(** What reaches the controller from outside, at most once in a run:
    another holder of the shared event sets it during slice [t]; or a
    SIGINT or SIGTERM arrives, and the interpreter runs the installed
    handler at the controller's next step, which finds [logged] entries in
    the log and [held] handles in the registry. *)
Inductive intervention : Type :=
| SetsFlag (t : nat)
| Signal (logged held : nat).

Record env : Type := MkEnv {
  proc_limit : nat;            (* [start()] raises OSError beyond this many *)
  mem_limit : Z;               (* bytes a child may allocate *)
  outside : option intervention;
  stubborn : handle -> bool;   (* does not exit within the join timeout *)
  raises : op -> handle -> bool;
}.

(** The slice during which the flag is set from outside. *)
Definition stop_tick (E : env) : option nat :=
  match outside E with
  | Some (SetsFlag t) => Some t
  | _ => None
  end.

(** The step at which the signal handler runs. *)
Definition signal_at (E : env) : option (nat * nat) :=
  match outside E with
  | Some (Signal logged held) => Some (logged, held)
  | _ => None
  end.

Definition initial_state : state :=
  MkState false [] [] 0 false [].

(** Field updates. *)
Definition with_flag (b : bool) (s : state) : state :=
  MkState b (processes s) (table s) (clock s) (console s) (log s).
Definition with_processes (l : list handle) (s : state) : state :=
  MkState (terminate_flag s) l (table s) (clock s) (console s) (log s).
Definition with_table (t : list process) (s : state) : state :=
  MkState (terminate_flag s) (processes s) t (clock s) (console s) (log s).
Definition with_clock (c : nat) (s : state) : state :=
  MkState (terminate_flag s) (processes s) (table s) c (console s) (log s).
Definition with_console (b : bool) (s : state) : state :=
  MkState (terminate_flag s) (processes s) (table s) (clock s) b (log s).
Definition emit (e : event) (s : state) : state :=
  MkState (terminate_flag s) (processes s) (table s) (clock s) (console s)
          (log s ++ [e]).

(** ** The effect monad: state, exceptions, divergence *)

Inductive result (A : Type) : Type :=
| Ok (a : A) (s : state)
| Raise (e : exn) (s : state)
| Diverge.
Arguments Ok {A} a s.
Arguments Raise {A} e s.
Arguments Diverge {A}.

Definition M (A : Type) : Type := state -> result A.

Definition ret {A} (a : A) : M A := fun s => Ok a s.
Definition bind {A B} (c : M A) (k : A -> M B) : M B := fun s =>
  match c s with
  | Ok a s' => k a s'
  | Raise e s' => Raise e s'
  | Diverge => Diverge
  end.
Definition raise {A} (e : exn) : M A := fun s => Raise e s.
Definition diverge {A} : M A := fun _ => Diverge.
Definition gets {A} (f : state -> A) : M A := fun s => Ok (f s) s.
Definition modify (f : state -> state) : M unit := fun s => Ok tt (f s).

Declare Scope py_scope.
Delimit Scope py_scope with py.
Notation "'let!' x ':=' c 'in' k" := (bind c (fun x => k))
  (at level 10, x name, c at level 100, k at level 200) : py_scope.
Notation "c ;; k" := (bind c (fun _ => k))
  (at level 100, k at level 200, right associativity) : py_scope.
Local Open Scope py_scope.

^^^^^^^^^^^^^^^^

* [YOUR GOAL] Each line of the records should be transcribed without change.

* [TASK RESULT]
(** What reaches the controller from outside, at most once in a run:
    another holder of the shared event sets it during slice [t]; or a
    SIGINT or SIGTERM arrives, and the interpreter runs the installed
    handler at the controller's next step, which finds [logged] entries in
    the log and [held] handles in the registry. *)
Inductive intervention : Type :=
| SetsFlag (t : nat)
| Signal (logged held : nat).

Record env : Type := MkEnv {
  proc_limit : nat;            (* [start()] raises OSError beyond this many *)
  mem_limit : Z;               (* bytes a child may allocate *)
  outside : option intervention;
  stubborn : handle -> bool;   (* does not exit within the join timeout *)
  raises : op -> handle -> bool;
}.

(** The slice during which the flag is set from outside. *)
Definition stop_tick (E : env) : option nat :=
  match outside E with
  | Some (SetsFlag t) => Some t
  | _ => None
  end.

(** The step at which the signal handler runs. *)
Definition signal_at (E : env) : option (nat * nat) :=
  match outside E with
  | Some (Signal logged held) => Some (logged, held)
  | _ => None
  end.

Definition initial_state : state :=
  MkState false [] [] 0 false [].

(** Field updates. *)
Definition with_flag (b : bool) (s : state) : state :=
  MkState b (processes s) (table s) (clock s) (console s) (log s).
Definition with_processes (l : list handle) (s : state) : state :=
  MkState (terminate_flag s) l (table s) (clock s) (console s) (log s).
Definition with_table (t : list process) (s : state) : state :=
  MkState (terminate_flag s) (processes s) t (clock s) (console s) (log s).
Definition with_clock (c : nat) (s : state) : state :=
  MkState (terminate_flag s) (processes s) (table s) c (console s) (log s).
Definition with_console (b : bool) (s : state) : state :=
  MkState (terminate_flag s) (processes s) (table s) (clock s) b (log s).
Definition emit (e : event) (s : state) : state :=
  MkState (terminate_flag s) (processes s) (table s) (clock s) (console s)
          (log s ++ [e]).

(** ** The effect monad: state, exceptions, divergence *)

Inductive result (A : Type) : Type :=
| Ok (a : A) (s : state)
| Raise (e : exn) (s : state)
| Diverge.
Arguments Ok {A} a s.
Arguments Raise {A} e s.
Arguments Diverge {A}.

Definition M (A : Type) : Type := state -> result A.

Definition ret {A} (a : A) : M A := fun s => Ok a s.
Definition bind {A B} (c : M A) (k : A -> M B) : M B := fun s =>
  match c s with
  | Ok a s' => k a s'
  | Raise e s' => Raise e s'
  | Diverge => Diverge
  end.
Definition raise {A} (e : exn) : M A := fun s => Raise e s.
Definition diverge {A} : M A := fun _ => Diverge.
Definition gets {A} (f : state -> A) : M A := fun s => Ok (f s) s.
Definition modify (f : state -> state) : M unit := fun s => Ok tt (f s).

Declare Scope py_scope.
Delimit Scope py_scope with py.
Notation "'let!' x ':=' c 'in' k" := (bind c (fun x => k))
  (at level 10, x name, c at level 100, k at level 200) : py_scope.
Notation "c ;; k" := (bind c (fun _ => k))
  (at level 100, k at level 200, right associativity) : py_scope.
Local Open Scope py_scope.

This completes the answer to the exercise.